What the task requires →
Check each line of the records below for the word "days" and give the number of lines that have it, with nothing added.

Excerpted data →
============================================================

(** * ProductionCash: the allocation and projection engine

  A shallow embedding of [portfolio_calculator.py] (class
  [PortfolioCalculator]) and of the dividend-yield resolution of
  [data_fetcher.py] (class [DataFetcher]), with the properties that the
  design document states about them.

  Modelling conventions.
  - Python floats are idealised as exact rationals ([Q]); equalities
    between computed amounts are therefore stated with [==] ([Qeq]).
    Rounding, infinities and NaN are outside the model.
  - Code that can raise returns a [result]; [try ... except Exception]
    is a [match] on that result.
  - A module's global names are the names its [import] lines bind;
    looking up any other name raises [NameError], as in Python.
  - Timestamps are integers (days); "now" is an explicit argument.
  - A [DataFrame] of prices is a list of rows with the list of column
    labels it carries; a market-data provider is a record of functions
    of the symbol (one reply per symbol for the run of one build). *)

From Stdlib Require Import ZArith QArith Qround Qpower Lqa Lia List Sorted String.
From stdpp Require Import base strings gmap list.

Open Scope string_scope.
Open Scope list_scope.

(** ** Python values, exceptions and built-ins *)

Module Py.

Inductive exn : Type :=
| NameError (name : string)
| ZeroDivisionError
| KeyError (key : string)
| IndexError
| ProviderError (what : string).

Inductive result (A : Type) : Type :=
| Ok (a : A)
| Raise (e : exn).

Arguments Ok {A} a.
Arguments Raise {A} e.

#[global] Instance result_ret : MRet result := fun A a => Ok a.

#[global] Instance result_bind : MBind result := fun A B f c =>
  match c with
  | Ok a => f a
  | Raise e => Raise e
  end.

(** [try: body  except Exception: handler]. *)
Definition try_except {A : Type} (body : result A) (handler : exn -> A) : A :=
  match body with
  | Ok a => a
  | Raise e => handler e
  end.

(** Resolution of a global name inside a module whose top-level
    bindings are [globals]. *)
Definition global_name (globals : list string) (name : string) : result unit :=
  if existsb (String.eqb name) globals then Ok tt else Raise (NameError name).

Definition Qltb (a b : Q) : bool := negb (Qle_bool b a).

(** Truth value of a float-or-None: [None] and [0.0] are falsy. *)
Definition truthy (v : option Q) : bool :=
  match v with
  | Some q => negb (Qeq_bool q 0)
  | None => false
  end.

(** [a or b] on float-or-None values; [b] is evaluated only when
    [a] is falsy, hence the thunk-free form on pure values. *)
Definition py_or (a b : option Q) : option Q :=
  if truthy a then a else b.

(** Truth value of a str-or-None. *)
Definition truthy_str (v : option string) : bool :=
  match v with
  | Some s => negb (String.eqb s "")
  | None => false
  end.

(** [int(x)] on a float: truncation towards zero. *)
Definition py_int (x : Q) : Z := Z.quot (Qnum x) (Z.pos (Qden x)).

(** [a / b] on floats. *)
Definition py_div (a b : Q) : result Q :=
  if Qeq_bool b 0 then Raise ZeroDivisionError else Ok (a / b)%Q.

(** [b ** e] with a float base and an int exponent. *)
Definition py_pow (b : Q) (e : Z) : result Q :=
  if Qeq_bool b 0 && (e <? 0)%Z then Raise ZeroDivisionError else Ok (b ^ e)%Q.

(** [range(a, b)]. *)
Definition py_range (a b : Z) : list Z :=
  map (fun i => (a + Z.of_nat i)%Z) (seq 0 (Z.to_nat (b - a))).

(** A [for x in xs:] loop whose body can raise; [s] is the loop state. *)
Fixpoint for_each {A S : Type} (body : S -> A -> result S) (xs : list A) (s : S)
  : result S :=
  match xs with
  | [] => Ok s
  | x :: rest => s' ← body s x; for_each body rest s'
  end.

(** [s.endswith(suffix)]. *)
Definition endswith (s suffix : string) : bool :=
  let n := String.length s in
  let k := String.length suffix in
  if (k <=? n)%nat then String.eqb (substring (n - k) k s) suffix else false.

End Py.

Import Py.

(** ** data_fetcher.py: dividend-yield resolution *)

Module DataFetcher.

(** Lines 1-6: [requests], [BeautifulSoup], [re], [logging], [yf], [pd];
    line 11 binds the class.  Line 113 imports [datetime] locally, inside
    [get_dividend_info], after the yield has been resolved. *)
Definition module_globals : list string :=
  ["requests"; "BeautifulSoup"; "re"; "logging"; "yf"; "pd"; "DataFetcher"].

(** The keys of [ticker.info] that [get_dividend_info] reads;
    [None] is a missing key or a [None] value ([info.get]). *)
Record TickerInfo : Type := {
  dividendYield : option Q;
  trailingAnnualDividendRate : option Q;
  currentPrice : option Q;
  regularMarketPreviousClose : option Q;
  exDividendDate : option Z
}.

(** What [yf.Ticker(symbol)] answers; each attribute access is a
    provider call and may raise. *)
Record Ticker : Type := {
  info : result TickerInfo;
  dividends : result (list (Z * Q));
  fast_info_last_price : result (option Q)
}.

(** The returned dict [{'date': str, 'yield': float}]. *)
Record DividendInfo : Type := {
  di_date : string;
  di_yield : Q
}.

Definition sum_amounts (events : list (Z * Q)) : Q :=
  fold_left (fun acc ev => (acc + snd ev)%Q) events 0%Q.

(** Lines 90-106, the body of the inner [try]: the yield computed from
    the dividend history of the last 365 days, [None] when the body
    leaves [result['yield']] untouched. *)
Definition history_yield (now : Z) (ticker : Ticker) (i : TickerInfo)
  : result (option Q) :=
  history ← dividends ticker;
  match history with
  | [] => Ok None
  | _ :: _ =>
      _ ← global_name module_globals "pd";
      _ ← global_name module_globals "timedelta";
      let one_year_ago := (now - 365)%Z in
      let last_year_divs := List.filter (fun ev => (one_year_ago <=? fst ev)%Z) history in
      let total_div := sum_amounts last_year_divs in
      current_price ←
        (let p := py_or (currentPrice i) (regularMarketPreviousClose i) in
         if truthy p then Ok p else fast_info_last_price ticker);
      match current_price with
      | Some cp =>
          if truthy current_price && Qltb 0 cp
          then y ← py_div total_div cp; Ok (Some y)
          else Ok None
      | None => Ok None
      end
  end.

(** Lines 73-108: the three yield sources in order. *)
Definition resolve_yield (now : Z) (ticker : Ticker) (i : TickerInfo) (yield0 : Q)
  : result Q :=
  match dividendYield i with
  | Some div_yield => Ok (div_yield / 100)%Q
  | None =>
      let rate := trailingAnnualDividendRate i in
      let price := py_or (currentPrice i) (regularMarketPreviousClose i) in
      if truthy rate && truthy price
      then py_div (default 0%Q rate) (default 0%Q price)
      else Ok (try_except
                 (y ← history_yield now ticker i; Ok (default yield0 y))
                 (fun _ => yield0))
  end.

============================================================

Response →
2